=== Material for this task ===
.....

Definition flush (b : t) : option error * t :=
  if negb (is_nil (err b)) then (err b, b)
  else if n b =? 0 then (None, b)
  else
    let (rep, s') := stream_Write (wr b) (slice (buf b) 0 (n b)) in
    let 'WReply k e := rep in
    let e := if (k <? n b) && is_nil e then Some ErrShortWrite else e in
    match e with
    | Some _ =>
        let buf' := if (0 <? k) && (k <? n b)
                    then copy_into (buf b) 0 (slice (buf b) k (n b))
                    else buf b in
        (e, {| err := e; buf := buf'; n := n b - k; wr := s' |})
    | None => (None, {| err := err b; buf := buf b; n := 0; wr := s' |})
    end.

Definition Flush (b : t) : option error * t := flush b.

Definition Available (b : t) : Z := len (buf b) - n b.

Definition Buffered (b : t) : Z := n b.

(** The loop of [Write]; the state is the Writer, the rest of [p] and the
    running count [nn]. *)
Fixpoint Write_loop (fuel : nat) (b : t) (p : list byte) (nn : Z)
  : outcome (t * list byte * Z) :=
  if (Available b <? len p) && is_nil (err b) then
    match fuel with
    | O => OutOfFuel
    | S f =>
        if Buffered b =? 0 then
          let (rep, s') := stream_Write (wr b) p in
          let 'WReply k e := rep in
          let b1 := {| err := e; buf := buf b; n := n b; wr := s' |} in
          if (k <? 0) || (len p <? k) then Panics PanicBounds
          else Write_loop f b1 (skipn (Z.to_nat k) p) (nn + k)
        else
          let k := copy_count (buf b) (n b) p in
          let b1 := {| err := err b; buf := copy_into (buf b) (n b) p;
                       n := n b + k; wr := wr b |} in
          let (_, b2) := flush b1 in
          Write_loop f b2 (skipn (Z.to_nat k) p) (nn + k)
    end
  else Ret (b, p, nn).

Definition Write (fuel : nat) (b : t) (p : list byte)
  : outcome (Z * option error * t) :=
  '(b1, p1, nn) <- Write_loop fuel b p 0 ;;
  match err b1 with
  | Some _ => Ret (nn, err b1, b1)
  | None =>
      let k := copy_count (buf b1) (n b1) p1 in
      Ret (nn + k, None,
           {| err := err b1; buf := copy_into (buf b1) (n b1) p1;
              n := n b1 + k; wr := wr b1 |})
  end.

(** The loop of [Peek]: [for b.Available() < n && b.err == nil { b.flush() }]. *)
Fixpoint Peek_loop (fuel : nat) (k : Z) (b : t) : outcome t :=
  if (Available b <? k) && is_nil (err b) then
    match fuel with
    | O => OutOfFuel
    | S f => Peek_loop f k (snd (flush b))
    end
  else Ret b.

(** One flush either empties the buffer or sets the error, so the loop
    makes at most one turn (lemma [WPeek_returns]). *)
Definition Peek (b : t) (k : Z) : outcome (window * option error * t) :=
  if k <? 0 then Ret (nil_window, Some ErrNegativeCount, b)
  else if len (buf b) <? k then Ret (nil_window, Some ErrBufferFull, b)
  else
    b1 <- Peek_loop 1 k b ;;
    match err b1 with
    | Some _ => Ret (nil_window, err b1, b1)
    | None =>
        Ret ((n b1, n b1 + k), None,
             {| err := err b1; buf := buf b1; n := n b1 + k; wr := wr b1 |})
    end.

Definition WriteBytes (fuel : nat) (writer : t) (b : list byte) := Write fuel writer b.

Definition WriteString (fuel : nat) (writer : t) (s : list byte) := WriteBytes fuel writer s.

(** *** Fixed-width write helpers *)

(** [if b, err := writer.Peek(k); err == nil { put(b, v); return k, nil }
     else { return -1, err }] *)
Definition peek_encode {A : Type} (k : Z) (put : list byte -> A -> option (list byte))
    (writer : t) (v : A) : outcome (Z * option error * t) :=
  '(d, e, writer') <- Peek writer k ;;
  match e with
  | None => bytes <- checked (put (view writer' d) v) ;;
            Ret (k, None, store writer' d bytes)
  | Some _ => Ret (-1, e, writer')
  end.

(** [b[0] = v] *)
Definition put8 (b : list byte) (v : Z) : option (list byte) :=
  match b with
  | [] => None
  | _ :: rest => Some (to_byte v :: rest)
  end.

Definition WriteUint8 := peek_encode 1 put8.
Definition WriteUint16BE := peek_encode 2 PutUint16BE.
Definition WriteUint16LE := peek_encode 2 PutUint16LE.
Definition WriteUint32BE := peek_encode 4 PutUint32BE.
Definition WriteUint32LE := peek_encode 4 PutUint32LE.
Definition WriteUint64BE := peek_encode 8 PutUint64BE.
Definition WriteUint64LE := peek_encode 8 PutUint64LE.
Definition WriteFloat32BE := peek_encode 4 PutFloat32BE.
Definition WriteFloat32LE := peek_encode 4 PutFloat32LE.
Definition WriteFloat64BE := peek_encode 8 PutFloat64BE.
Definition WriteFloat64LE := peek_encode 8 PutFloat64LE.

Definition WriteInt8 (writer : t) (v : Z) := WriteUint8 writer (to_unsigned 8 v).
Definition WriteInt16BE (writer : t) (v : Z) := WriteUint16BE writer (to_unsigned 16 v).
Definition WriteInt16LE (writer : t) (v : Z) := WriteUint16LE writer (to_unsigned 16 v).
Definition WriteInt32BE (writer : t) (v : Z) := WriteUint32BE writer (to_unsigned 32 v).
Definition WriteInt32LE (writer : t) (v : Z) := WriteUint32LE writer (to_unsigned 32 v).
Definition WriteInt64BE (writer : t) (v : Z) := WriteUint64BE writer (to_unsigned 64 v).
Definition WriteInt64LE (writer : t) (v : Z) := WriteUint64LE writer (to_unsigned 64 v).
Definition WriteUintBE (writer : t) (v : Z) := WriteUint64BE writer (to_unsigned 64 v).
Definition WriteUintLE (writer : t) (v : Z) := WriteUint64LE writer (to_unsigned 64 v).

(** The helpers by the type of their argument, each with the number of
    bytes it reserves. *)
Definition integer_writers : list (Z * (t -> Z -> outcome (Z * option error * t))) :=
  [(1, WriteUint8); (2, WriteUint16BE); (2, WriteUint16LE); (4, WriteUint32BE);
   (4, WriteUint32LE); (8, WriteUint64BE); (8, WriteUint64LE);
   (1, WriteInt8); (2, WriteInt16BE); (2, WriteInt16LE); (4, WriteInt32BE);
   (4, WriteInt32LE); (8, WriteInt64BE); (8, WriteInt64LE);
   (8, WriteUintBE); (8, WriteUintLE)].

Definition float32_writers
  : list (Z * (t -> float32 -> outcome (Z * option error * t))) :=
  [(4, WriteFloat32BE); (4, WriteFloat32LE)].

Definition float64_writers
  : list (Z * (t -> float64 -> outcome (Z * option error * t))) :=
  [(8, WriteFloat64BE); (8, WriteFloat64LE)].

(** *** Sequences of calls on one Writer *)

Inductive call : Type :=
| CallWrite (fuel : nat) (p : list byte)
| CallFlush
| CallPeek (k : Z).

.....

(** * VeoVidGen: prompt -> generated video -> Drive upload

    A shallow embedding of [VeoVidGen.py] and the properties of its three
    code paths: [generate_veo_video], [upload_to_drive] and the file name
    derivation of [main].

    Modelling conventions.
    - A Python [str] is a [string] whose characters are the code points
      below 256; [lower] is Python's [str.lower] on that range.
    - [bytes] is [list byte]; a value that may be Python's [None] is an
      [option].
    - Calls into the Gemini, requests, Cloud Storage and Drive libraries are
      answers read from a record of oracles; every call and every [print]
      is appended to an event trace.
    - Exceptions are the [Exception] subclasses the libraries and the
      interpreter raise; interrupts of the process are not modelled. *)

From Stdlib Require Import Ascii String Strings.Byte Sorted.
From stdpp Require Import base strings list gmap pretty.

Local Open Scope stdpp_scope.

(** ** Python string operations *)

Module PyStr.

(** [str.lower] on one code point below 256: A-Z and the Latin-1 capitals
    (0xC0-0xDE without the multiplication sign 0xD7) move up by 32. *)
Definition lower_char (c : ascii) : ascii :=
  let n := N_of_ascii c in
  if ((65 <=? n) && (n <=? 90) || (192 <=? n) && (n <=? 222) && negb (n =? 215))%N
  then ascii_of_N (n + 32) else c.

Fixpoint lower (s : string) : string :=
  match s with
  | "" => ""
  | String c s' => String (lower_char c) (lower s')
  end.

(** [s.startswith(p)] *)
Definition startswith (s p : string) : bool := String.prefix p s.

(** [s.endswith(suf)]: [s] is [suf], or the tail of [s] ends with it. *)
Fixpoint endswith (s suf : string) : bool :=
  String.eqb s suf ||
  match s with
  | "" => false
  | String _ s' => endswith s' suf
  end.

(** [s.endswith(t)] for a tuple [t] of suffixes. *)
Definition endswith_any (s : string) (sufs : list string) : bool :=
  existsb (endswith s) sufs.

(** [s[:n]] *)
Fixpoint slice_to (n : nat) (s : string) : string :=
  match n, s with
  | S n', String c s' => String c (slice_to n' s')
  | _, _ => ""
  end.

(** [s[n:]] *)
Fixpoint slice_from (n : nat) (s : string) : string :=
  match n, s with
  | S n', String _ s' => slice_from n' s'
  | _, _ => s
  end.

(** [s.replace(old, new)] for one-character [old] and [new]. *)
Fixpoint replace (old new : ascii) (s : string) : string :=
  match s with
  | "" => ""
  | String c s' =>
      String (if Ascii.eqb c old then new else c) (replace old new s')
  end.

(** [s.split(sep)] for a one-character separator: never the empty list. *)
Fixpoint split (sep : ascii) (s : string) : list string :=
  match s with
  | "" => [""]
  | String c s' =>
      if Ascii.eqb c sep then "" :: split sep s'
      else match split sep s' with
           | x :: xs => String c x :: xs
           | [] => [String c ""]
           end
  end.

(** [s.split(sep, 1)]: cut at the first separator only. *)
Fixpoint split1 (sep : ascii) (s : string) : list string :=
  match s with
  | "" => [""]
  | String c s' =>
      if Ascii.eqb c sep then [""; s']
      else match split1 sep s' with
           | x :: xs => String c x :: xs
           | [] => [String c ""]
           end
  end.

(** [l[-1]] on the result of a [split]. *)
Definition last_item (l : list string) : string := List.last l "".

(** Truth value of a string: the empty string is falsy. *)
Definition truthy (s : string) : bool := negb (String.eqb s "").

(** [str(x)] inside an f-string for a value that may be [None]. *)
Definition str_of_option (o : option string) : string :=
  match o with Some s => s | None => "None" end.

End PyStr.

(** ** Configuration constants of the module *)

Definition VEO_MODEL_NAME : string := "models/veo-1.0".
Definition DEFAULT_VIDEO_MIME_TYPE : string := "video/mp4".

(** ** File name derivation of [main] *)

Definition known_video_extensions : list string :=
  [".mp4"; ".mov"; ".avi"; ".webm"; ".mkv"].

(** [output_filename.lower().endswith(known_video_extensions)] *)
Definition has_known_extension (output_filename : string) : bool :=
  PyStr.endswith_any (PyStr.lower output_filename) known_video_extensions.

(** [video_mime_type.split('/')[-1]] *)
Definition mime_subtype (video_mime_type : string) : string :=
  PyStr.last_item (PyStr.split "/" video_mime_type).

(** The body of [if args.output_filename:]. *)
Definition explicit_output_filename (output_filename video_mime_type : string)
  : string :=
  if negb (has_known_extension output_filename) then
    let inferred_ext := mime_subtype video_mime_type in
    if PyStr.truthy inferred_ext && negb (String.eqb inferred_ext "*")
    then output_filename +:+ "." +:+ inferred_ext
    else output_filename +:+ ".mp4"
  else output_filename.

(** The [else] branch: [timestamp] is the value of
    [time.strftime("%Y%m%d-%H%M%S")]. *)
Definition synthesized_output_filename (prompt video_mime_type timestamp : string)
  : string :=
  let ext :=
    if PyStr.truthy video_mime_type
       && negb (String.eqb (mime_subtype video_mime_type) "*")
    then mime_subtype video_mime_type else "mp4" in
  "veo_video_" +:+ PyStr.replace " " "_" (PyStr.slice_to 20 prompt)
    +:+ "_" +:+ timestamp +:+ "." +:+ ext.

.....

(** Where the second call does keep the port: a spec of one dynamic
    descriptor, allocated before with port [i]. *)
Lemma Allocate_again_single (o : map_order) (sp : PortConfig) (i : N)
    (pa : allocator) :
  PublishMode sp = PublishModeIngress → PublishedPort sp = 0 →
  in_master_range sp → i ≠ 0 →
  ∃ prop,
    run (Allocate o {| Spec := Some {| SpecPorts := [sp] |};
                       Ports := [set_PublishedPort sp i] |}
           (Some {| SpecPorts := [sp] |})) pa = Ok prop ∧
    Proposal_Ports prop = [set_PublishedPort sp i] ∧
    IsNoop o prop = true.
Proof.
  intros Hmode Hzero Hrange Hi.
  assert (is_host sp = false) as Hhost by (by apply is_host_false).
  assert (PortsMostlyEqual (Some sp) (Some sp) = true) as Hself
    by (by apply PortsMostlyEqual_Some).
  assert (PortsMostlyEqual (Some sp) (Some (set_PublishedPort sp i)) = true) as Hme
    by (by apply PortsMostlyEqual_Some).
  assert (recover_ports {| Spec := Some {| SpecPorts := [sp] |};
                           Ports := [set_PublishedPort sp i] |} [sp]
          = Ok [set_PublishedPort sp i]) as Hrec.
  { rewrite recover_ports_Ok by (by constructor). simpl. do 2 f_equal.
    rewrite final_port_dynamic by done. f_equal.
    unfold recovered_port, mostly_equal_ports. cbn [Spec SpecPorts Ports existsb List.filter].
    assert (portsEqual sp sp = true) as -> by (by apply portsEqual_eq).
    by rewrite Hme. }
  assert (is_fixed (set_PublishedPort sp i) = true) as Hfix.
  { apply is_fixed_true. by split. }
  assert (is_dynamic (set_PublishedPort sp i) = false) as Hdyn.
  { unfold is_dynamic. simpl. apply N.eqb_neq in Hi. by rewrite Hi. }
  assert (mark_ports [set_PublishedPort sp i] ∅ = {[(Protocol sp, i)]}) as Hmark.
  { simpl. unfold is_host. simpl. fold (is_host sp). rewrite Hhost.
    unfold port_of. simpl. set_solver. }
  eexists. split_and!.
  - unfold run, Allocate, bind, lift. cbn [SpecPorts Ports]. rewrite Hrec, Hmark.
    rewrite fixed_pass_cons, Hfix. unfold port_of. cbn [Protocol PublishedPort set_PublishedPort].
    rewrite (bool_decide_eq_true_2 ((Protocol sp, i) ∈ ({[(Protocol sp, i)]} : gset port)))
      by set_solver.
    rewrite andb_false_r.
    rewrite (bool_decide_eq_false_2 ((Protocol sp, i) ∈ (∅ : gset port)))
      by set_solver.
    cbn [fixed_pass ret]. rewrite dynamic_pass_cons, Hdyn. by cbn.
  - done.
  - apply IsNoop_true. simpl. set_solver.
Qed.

.....

Reproduce exactly the entries above, limited to the lines from the one with "Fixpoint Write_loop (fuel" through the one with "(nn, err b1, b1)", both included.

=== Response to this task ===
Fixpoint Write_loop (fuel : nat) (b : t) (p : list byte) (nn : Z)
  : outcome (t * list byte * Z) :=
  if (Available b <? len p) && is_nil (err b) then
    match fuel with
    | O => OutOfFuel
    | S f =>
        if Buffered b =? 0 then
          let (rep, s') := stream_Write (wr b) p in
          let 'WReply k e := rep in
          let b1 := {| err := e; buf := buf b; n := n b; wr := s' |} in
          if (k <? 0) || (len p <? k) then Panics PanicBounds
          else Write_loop f b1 (skipn (Z.to_nat k) p) (nn + k)
        else
          let k := copy_count (buf b) (n b) p in
          let b1 := {| err := err b; buf := copy_into (buf b) (n b) p;
                       n := n b + k; wr := wr b |} in
          let (_, b2) := flush b1 in
          Write_loop f b2 (skipn (Z.to_nat k) p) (nn + k)
    end
  else Ret (b, p, nn).

Definition Write (fuel : nat) (b : t) (p : list byte)
  : outcome (Z * option error * t) :=
  '(b1, p1, nn) <- Write_loop fuel b p 0 ;;
  match err b1 with
  | Some _ => Ret (nn, err b1, b1)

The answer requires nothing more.